Lines in the listing that hold the string "Join" need to be tallied, and the total given alone.

* **The records**
****
(* ===== verification/_CoqProject ===== *)
-Q . S2P
Prelude.v
Status.v
Model.v
Number.v
Json.v
Predicates.v
Consistency.v
EventData.v
WriteContext.v
SqlPredicates.v
Sql.v
SqliteStore.v
SqliteLog.v
GroupCommit.v
SqliteRead.v
SqliteIndex.v
EventStore.v
Api.v
Subscription.v
Auth.v
Users.v
SqliteAdmin.v
Projections.v
Neutral.v
Catalog.v
Boundaries.v
Lifecycle.v
Provisioning.v
BoundarySubscriber.v
BoundaryExamples.v
JetStreamLock.v
PgPredicates.v
PgInsert.v
PgLog.v
PgStore.v
PgSave.v
PgRead.v
PgSnapshot.v
PgMigration.v
PgAdmin.v
Md5.v
Notifications.v
PgListener.v
GrpcApi.v
AdminGrpc.v
Middleware.v
SqliteFiles.v
Client.v
HintReceiver.v
Config.v
Server.v
CountProjectors.v
Streams.v
Fixpoint string_forallb (f : ascii → bool) (s : string) : bool :=
  match s with
  | EmptyString => true
  | String c s => f c && string_forallb f s
  end.

Fixpoint string_existsb (f : ascii → bool) (s : string) : bool :=
  match s with
  | EmptyString => false
  | String c s => f c || string_existsb f s
  end.

(** [strings.ContainsRune(s, 0)]. *)
Definition contains_nul (s : string) : bool :=
  string_existsb (Ascii.eqb Ascii.zero) s.

(** [strings.HasPrefix]. *)
Definition HasPrefix (s pre : string) : bool := String.prefix pre s.

(** [strings.Join]. *)
Fixpoint Join (parts : list string) (sep : string) : string :=
  match parts with
  | [] => ""
  | [p] => p
  | p :: ps => p +:+ sep +:+ Join ps sep
  end.

(** [strings.ReplaceAll(s, c, by)] for a one-byte pattern. *)
Fixpoint ReplaceAll (s : string) (c : ascii) (by_ : string) : string :=
  match s with
  | EmptyString => ""
  | String d s =>
      if Ascii.eqb d c then by_ +:+ ReplaceAll s c by_
      else String d (ReplaceAll s c by_)
  end.

(** [strings.Split(s, sep)] for a one-byte separator: never empty. *)
Fixpoint Split (s : string) (sep : ascii) : list string :=
  match s with
  | EmptyString => [""]
  | String d s =>
      if Ascii.eqb d sep then "" :: Split s sep
      else match Split s sep with
           | [] => [String d ""]
           | p :: ps => String d p :: ps
           end
  end.

(** The UTF-8 encodings of Unicode's White_Space characters, the set that
[strings.TrimSpace] removes. *)
Fixpoint bytes (l : list N) : string :=
  match l with
  | [] => EmptyString
  | n :: l => String (ascii_of_N n) (bytes l)
  end.

Definition unicode_spaces : list string :=
  [bytes [9]; bytes [10]; bytes [11]; bytes [12]; bytes [13]; bytes [32];
   bytes [194; 133]; bytes [194; 160]; bytes [225; 154; 128];
   bytes [226; 128; 128]; bytes [226; 128; 129]; bytes [226; 128; 130];
   bytes [226; 128; 131]; bytes [226; 128; 132]; bytes [226; 128; 133];
   bytes [226; 128; 134]; bytes [226; 128; 135]; bytes [226; 128; 136];
   bytes [226; 128; 137]; bytes [226; 128; 138]; bytes [226; 128; 168];
   bytes [226; 128; 169]; bytes [226; 128; 175]; bytes [226; 129; 159];
   bytes [227; 128; 128]]%N.

Fixpoint strip_prefix (pre s : string) : option string :=
  match pre, s with
  | EmptyString, _ => Some s
  | String a pre, String b s => if Ascii.eqb a b then strip_prefix pre s else None
  | _, EmptyString => None
  end.

Fixpoint first_strip (pres : list string) (s : string) : option string :=
  match pres with
  | [] => None
  | p :: ps => match strip_prefix p s with
               | Some rest => Some rest
               | None => first_strip ps s
               end
  end.

(** Remove leading members of [pres]; every member is at least one byte, so the
length of the string is enough fuel. *)
Fixpoint trim_left_of (fuel : nat) (pres : list string) (s : string) : string :=
  match fuel with
  | 0 => s
  | S fuel => match first_strip pres s with
              | Some rest => trim_left_of fuel pres rest
              | None => s
              end
  end.

(** [strings.TrimSpace]. *)
Definition TrimSpace (s : string) : string :=
  let l := trim_left_of (String.length s) unicode_spaces s in
  String.rev (trim_left_of (String.length l) (String.rev <$> unicode_spaces)
                (String.rev l)).

(** ** Decimal integers: [strconv.FormatInt] and [strconv.ParseInt] *)

(** [strconv.FormatInt(z, 10)]. *)
Definition FormatInt (z : Z) : string := pretty z.

(** The value of a digit string read from the left onto [acc]; [None] when a
byte is not a digit. *)
Fixpoint parse_digits (acc : N) (s : string) : option N :=
  match s with
  | EmptyString => Some acc
  | String c s =>
      if is_digit c then parse_digits (10 * acc + digit_val c)%N s else None
  end.

(** [strconv.ParseInt(s, 10, 64)]: an optional sign, at least one digit, and a
value in range. *)
Definition ParseInt (s : string) : option Z :=
  let unsigned (s : string) :=
    match s with EmptyString => None | _ => parse_digits 0 s end in
  match
    (match s with
     | String "-" s => (λ n, - Z.of_N n)%Z <$> unsigned s
     | String "+" s => Z.of_N <$> unsigned s
     | _ => Z.of_N <$> unsigned s
     end)
  with
  | Some z => if bool_decide (is_int64 z) then Some z else None
  | None => None
  end.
****
* **Output below**
3